In a moment, I'll provide commentary on each of our five businesses as well as discuss two strategic transactions we recently announced. But before I go into that and give you further flavor, let Steve Paladino, our CFO, provide our shareholders and people calling in today with an overview of our quarterly financial results.

Steven Paladino

Thank you, Stan, and good morning, everyone. I'm also pleased to be resulting strong results for the third quarter of 2010. Before we begin, I'd like to point out that the prior year's third quarter results reflect a net benefit of $21 million, or $0.23 per diluted share that relates to last year's overseas tax restructuring benefit net of associated expenses. Again, this is in the prior year, our current year results do not include any of these items. So I'll be providing growth rates compared to the prior year excluding these unusual items as non-GAAP and exhibit B to our earnings release that was issued this morning reconciles our GAAP to non-GAAP net income and earnings per share from continuing operations.

Turning to our financial performance, our net sales for the quarter ended September 25, 2010, were $1.9 billion reflecting a 14.1% increase compared with the third quarter of 2009. This consists of 16.4% growth in local currencies and a 2.3% decrease related to foreign currency exchange.

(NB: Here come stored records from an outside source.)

(** *** The route *)

Lemma swapAlong_is_estimate sender route c lim amount fees s0 s m s' :
  lawful_pools s0 (PoolIdIn <$> route) → NoDup (PoolIdIn <$> route) → same_config s0 s →
  (∀ id, id ∈ PoolIdIn <$> route → agree id s0 s) →
  swapAlong sender route c lim amount fees s = Ok (m, s') →
  (SdkInt.i lim ≤ SdkInt.i m ∨ route = []) ∧
  ∀ n, estimateAlong s0 route c amount (negb (whitelisted s0 sender)) = Ok n → n = m.
Proof.
  revert c amount fees s. induction route as [|r route IH]; intros c amount fees s HL Hnd Hconf Hag H.
  { cbn in H. apply st_ret_Ok in H as [-> _]. split; [by right|]. by intros n [= <-]. }
  cbn [fmap list_fmap] in *. apply NoDup_cons in Hnd as [Hr Hnd]. cbn [swapAlong] in H.
  run H as [out fee] s1 Hhop. run_lift H as c' Hc'. apply coin.NewCoin_spec in Hc' as [-> _].
  run_lift H as fees' _. destruct Hconf as (Er & Ef & Ep).
  apply hop_in_Ok in Hhop as (Hlim & Hconf1 & Hag1 & md & p & t & Hp & Ht & Hm & Lm & Hout).
  2:{ intros id ->%list_elem_of_singleton. destruct (HL (PoolIdIn r) ltac:(by left)) as [Hf Hl].
      split; [eapply filed_agree; [apply Hag; by left|done]|]. by rewrite Er. }
  assert (same_config s0 s1) as Hconf2 by (transitivity s; [by split_and!|done]).
  assert (∀ id, id ∈ PoolIdIn <$> route → agree id s0 s1) as Hag2.
  { intros id Hid. transitivity s; [apply Hag; by right|]. apply Hag1. by intros ->. }
  destruct (IH _ _ _ _ (λ id Hid, HL id ltac:(by right)) Hnd Hconf2 Hag2 H) as [Hmin Hest].
  split.
  { left. destruct route; [|by destruct Hmin]. cbn in H. apply st_ret_Ok in H as [<- _]. done. }
  cbn [estimateAlong]. intros n HE. apply bind_Ok in HE as ([[m2 p2] s2] & Hg & HE).
  apply module_and_pool_Ok in Hg as (-> & Hp2 & t2 & Ht2 & Hm2).
  assert (md = m2) as ->. { rewrite Er in Ht. congruence. }
  pose proof (Hag (PoolIdIn r) ltac:(by left)) as Hagr.
  rewrite (get_pool_agree m2 Lm _ _ _ Hagr) in Hp. assert (p2 = p) as -> by congruence.
  pose proof (get_pool_id m2 Lm _ _ _ (proj1 (HL _ ltac:(by left))) Hp) as Hid.
  apply bind_Ok in HE as (actual & Hact & HE). apply bind_Ok in HE as (o & Ho & HE).
  assert (whitelisted s sender = whitelisted s0 sender) as Hw by (unfold whitelisted; by rewrite Ep).
  assert (coin.Amount o = out) as Eo.
  { destruct (whitelisted s0 sender) eqn:Ew; cbn [negb] in Hact.
    - injection Hact as <-. eapply (Hout c c); [by rewrite Hw|].
      rewrite (agree_spread s0 s), (calc_out_agree m2 Lm s0 s) by (by rewrite Hid). exact Ho.
    - apply bind_Ok in Hact as ([a f] & Ha & [= ->]). eapply (Hout actual f).
      + rewrite Hw, (fee_same_config s0 s); [exact Ha|by split_and!].
      + rewrite (agree_spread s0 s), (calc_out_agree m2 Lm s0 s) by (by rewrite Hid). exact Ho. }
  rewrite Eo in HE. destruct (negb (sdk.IntIsPositive _)); [done|]. by apply Hest.
Qed.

In local currencies, our internally generated sales were up 3.7% while acquisition growth was 12.7%.

Sales of seasonal influenza vaccine were very strong during the third quarter of 2010 and if you exclude the sales of seasonal influenza vaccine from both that period, our net sales increased by 14.2% in local currencies. Again you can note the details of our sales growth and exhibit a to our earnings release that was issued earlier today. If you look at our selling, general and administrative expenses for the third quarter of 2010 were $400.1 million, representing 21.1% of sales compared to 21.8% in the third quarter of 2009. That's an improvement of 71 basis points. If we're to exclude the influenza vaccine business in both periods, our SG&A expenses also improved and improved by 33 basis point as a percentage of sales.

Our operating margin for the third quarter of 2010 was 7.3% and expanded 39 basis points compared to the third quarter of 2009. Once again if we exclude influenza profits and certain one-time acquisition and integration expenses from both periods, we saw operating margin was essentially unchanged from the prior year. Our effective tax rate for the quarter was 31.7% which is in line with our guidance and down slightly from the 32.5% that we have shown in the third quarter of 2009 and both of those numbers are on a non-GAAP basis. We expect our full year 2010 effective tax rate to continue to be in this 31% to 32% range as we continue to see the benefits of certain tax savings initiatives that were put in place. Our income from continuing operations, attributable to Henry Schein, for the third quarter of 2010 was $87.9 million, or $0.94 per diluted share. On a non-GAAP basis, which again excludes certain unusual items, our income from continuing operations and earnings per share increased 20.5% and 17.5%, respectively, compared with last year's third quarter. Details again, are on exhibit B. of our earnings release.